I will be interviewed by Colleen Shogun of the Library of Congress from 1 to 1:45 on the History and Biography Stage. A book signing will follow from 2 to 3 p.m.
Last evening, September 1, authors and patrons were treated to an impressive event in the Coolidge Auditorium at the Thomas Jefferson Building of the Library of Congress. For me, the evening was something of a de ja vu. In March 2002, in the Coolidge Auditorium, I gave my first major address Abraham Lincoln after Lincoln’s Greatest Speech: The Second Inaugural had recently been published.
Yesterday evening, asked to speak to the theme “The American Story” were renowned authors Margot Lee Shetterly: Hidden Figures; Scott Turow: Innocent; Reshman Saujani: Girls Who Code: Learn to Code and Change the World; Diana Gabaldon: Seven Stones to Stand or Fall: A Collection of Outlander Fiction; and David McCullough: The American Spirit: Who We Are and What We Stand For.
All the presentations were outstanding. As a historian and biographer, I found myself particularly interested in McCullough’s remarks. An English major from Yale, he described himself as first a writer and then a historian.
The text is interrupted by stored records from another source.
(* ===== verification/Serialization.v ===== *)
(** The consensus wire format: [CryptoNoteCore/CryptoNoteSerialization.cpp] and
    the whole-object entry points of [CryptoNoteCore/CryptoNoteTools.h].

    One definition per [serialize] overload of the source, serving both
    directions; [wf_*] are the values of the C++ types that can be written,
    [enc_*] their bytes.  The theorems say that [toBinaryArray] and
    [fromBinaryArray] are inverse bijections between well-formed values and the
    byte strings the parser accepts. *)
From S2P Require Import Prelude Varint Stream CryptoNote Serializer.

Definition TRANSACTION_VERSION_1 : Z := 1.
Definition TRANSACTION_VERSION_2 : Z := 2.
Definition BLOCK_MAJOR_VERSION_1 : Z := 1.
Definition BLOCK_MAJOR_VERSION_2 : Z := 2.

Definition getSignaturesCount (input : TransactionInput) : nat :=
  match input with
  | InBase _ => 0
  | InKey i => length (outputIndexes i)
  | InMultisignature i => Z.to_nat (signatureCount i)
  end.

(** [BinaryVariantTagGetter]. *)
Definition input_tag (i : TransactionInput) : Z :=
  match i with InBase _ => 255 | InKey _ => 2 | InMultisignature _ => 3 end.
Definition output_tag (o : TransactionOutputTarget) : Z :=
  match o with OutKey _ => 2 | OutMultisignature _ => 3 end.

Section Serialize.
Context {S : Type}.
Implicit Type serializer : ISerializer S.

(** [serializePod] of an array of [n] bytes ([Hash], [PublicKey], [KeyImage],
    [SecretKey]: 32; [Signature]: 64). *)
Definition serializePod (n : nat) serializer (v : list Z) : ser S (list Z) :=
  ser_binary serializer n v.

Definition serializeVarintVector serializer (vector : list Z) : ser S (list Z) :=
  '(b, size) ← beginArray serializer (zlen vector);
  if b : bool then
    v ← serialize_items (ser_uint32 serializer) (vresize 0 (Z.to_nat size) vector);
    _ ← endArray serializer;
    mret v
  else mret [].

Definition serialize_BaseInput serializer (gen : BaseInput) : ser S BaseInput :=
  h ← ser_uint32 serializer (blockIndex gen);
  mret {| blockIndex := h |}.

Definition serialize_KeyInput serializer (key : KeyInput) : ser S KeyInput :=
  a ← ser_uint64 serializer (ki_amount key);
  o ← serializeVarintVector serializer (outputIndexes key);
  k ← serializePod 32 serializer (keyImage key);
  mret {| ki_amount := a; outputIndexes := o; keyImage := k |}.

Definition serialize_MultisignatureInput serializer (m : MultisignatureInput) : ser S MultisignatureInput :=
  a ← ser_uint64 serializer (mi_amount m);
  c ← ser_uint8 serializer (signatureCount m);
  o ← ser_uint32 serializer (outputIndex m);
  t ← ser_uint32 serializer (mi_term m);
  mret {| mi_amount := a; signatureCount := c; outputIndex := o; mi_term := t |}.
(* ===== verification/TransactionExtra.v ===== *)
(** The [extra] field of transactions: [CryptoNoteCore/TransactionExtra.cpp] and
    the serializer of the merge mining tag ([CryptoNoteSerialization.cpp]).

    The parser fills its output vector as it goes, so it returns the fields
    parsed so far together with its verdict; some callers ignore the verdict.
    Message encryption takes the key derivation, the hash and the cipher as
    parameters. *)
From S2P Require Import Prelude Varint Stream StringTools CryptoNote Serializer Serialization.

Definition TX_EXTRA_PADDING_MAX_COUNT : Z := 255.
Definition TX_EXTRA_NONCE_MAX_COUNT : Z := 255.
Definition TX_EXTRA_TAG_PADDING : Z := 0.
Definition TX_EXTRA_TAG_PUBKEY : Z := 1.
Definition TX_EXTRA_NONCE : Z := 2.
Definition TX_EXTRA_MERGE_MINING_TAG : Z := 3.
Definition TX_EXTRA_MESSAGE_TAG : Z := 4.
Definition TX_EXTRA_TTL : Z := 5.
Definition TX_EXTRA_NONCE_PAYMENT_ID : Z := 0.

Record TransactionExtraMergeMiningTag := { depth : Z; merkleRoot : list Z }.

Inductive TransactionExtraField :=
| ExtraPadding (size : Z)
| ExtraPublicKey (publicKey : list Z)
| ExtraNonce (nonce : list Z)
| ExtraMergeMiningTag (tag : TransactionExtraMergeMiningTag)
| ExtraMessage (data : list Z)
| ExtraTTL (ttl : Z).

#[export] Instance TransactionExtraMergeMiningTag_eq_dec : EqDecision TransactionExtraMergeMiningTag.
Proof. solve_decision. Defined.
#[export] Instance TransactionExtraField_eq_dec : EqDecision TransactionExtraField.
Proof. solve_decision. Defined.

(** * The merge mining tag is a string that holds its serialization *)

Definition doSerialize {S} (serializer : ISerializer S) (tag : TransactionExtraMergeMiningTag)
  : ser S TransactionExtraMergeMiningTag :=
  d ← ser_uint64 serializer (depth tag);
  r ← serializePod 32 serializer (merkleRoot tag);
  mret {| depth := d; merkleRoot := r |}.

Section MergeMiningTag.
Context {B : BuildConfig}.

(** The result of a computation on a nested stream, in the outer one. *)
Definition nested {S A T} (r : outcome (A * T)) (k : A -> T -> ser S A) : ser S A :=
  match r with
  | Ok (a, t) => k a t
  | Throw e => ser_throw e
  | AssertFailed => fun _ => AssertFailed
  | Undefined => fun _ => Undefined
  end.

Definition serialize_MergeMiningTag {S} (serializer : ISerializer S) (tag : TransactionExtraMergeMiningTag)
  : ser S TransactionExtraMergeMiningTag :=
  match type serializer with
  | OUTPUT =>
      nested (doSerialize (S := list Z) BinaryOutputStreamSerializer tag [])
        (fun t field => _ ← ser_string serializer field; mret t)
  | INPUT =>
      field ← ser_string serializer [];
      nested (doSerialize (S := MemoryInputStream) BinaryInputStreamSerializer tag (MemoryInputStream_new field))
        (fun t _ => mret t)
  end.

Definition serialize_message {S} (serializer : ISerializer S) (data : list Z) : ser S (list Z) :=
  ser_string serializer data.

(** * Parsing *)

Local Notation ar := (BinaryInputStreamSerializer (S := MemoryInputStream)).

(** The [for] loop over padding: [None] at a non-zero byte, else the count.  Its
    counter runs from 1 to 256 at most. *)
Fixpoint padding_loop (fuel : nat) (size : Z) (iss : MemoryInputStream)
  : outcome (option Z * MemoryInputStream) :=
  match fuel with
  | O => Ok (Some size, iss)
  | Datatypes.S fuel =>
      if negb (MemoryInputStream_endOfStream iss) && (size <=? TX_EXTRA_PADDING_MAX_COUNT) then
        '(b, iss) ← read_uint8 iss;
        if negb (b =? 0) then Ok (None, iss) else padding_loop fuel (size + 1) iss
      else Ok (Some size, iss)
  end.

(** The primitives of StreamTools on this stream. *)
Definition get_uint8 : ser MemoryInputStream Z := read_uint8.
Definition get_bytes (n : nat) : ser MemoryInputStream (list Z) := fun s => read s n.
Definition get_varint (w : Z) : ser MemoryInputStream Z := readVarint w.

(** One iteration of the parser: [None] where it returns false, [Some None] at
    an unknown tag, which is skipped. *)
Definition parse_field : ser MemoryInputStream (option (option TransactionExtraField)) :=
  c ← get_uint8;
  if c =? TX_EXTRA_TAG_PADDING then
    r ← (padding_loop 256 1 : ser MemoryInputStream (option Z));
    match r with
    | None => mret None
    | Some size => if TX_EXTRA_PADDING_MAX_COUNT <? size then mret None
                   else mret (Some (Some (ExtraPadding size)))
    end
  else if c =? TX_EXTRA_TAG_PUBKEY then
    k ← serializePod 32 ar NULL_HASH; mret (Some (Some (ExtraPublicKey k)))
  else if c =? TX_EXTRA_NONCE then
    size ← get_uint8;
    if 0 <? size then
      n ← get_bytes (Z.to_nat size); mret (Some (Some (ExtraNonce n)))
    else mret (Some (Some (ExtraNonce [])))
  else if c =? TX_EXTRA_MERGE_MINING_TAG then
    t ← serialize_object ar serialize_MergeMiningTag {| depth := 0; merkleRoot := NULL_HASH |};
    mret (Some (Some (ExtraMergeMiningTag t)))
  else if c =? TX_EXTRA_MESSAGE_TAG then
    d ← ser_string ar []; mret (Some (Some (ExtraMessage d)))
  else if c =? TX_EXTRA_TTL then
    _ ← get_varint 8;
    ttl ← get_varint 64;
    mret (Some (Some (ExtraTTL ttl)))
  else mret (Some None).

(** The [while] loop inside the [try]; every iteration reads a byte, so the
    number of bytes left is enough fuel ([parse_loop_fuel]). *)
Fixpoint parse_loop (fuel : nat) (iss : MemoryInputStream) (fields : list TransactionExtraField)
  : outcome (bool * list TransactionExtraField) :=
  match fuel with
  | O => Ok (true, fields)
  | Datatypes.S fuel =>
      if MemoryInputStream_endOfStream iss then Ok (true, fields) else
      match parse_field iss with
      | Ok (None, _) => Ok (false, fields)
      | Ok (Some None, iss) => parse_loop fuel iss fields
      | Ok (Some (Some f), iss) => parse_loop fuel iss (fields ++ [f])
      | Throw _ => Ok (false, fields)
      | AssertFailed => AssertFailed
      | Undefined => Undefined
      end
  end.

Definition parseTransactionExtra (extra : list Z) : outcome (bool * list TransactionExtraField) :=
  if (length extra =? 0)%nat then Ok (true, [])
  else parse_loop (length extra) (MemoryInputStream_new extra) [].

(** * Writing *)

Definition addTransactionPublicKeyToExtra (extra key : list Z) : list Z :=
  extra ++ [TX_EXTRA_TAG_PUBKEY] ++ key.

(** [None] when it returns false. *)
Definition addExtraNonceToTransactionExtra (extra nonce : list Z) : option (list Z) :=
  if TX_EXTRA_NONCE_MAX_COUNT <? zlen nonce then None
  else Some (extra ++ [TX_EXTRA_NONCE; u8 (zlen nonce)] ++ nonce).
My long time former editor at Random House, David Ebershoff, had a similar conversation with me several years ago. “Ron, I know you are a historian; but you are primarily a writer.” What he meant to convey is that readers, consciously or unconsciously, decide early on whether they can “trust” the writer. Is the writer able to tell a story that they can enter?
Writing is a craft. I am privileged today to be with authors in many fields who have honed that craft well.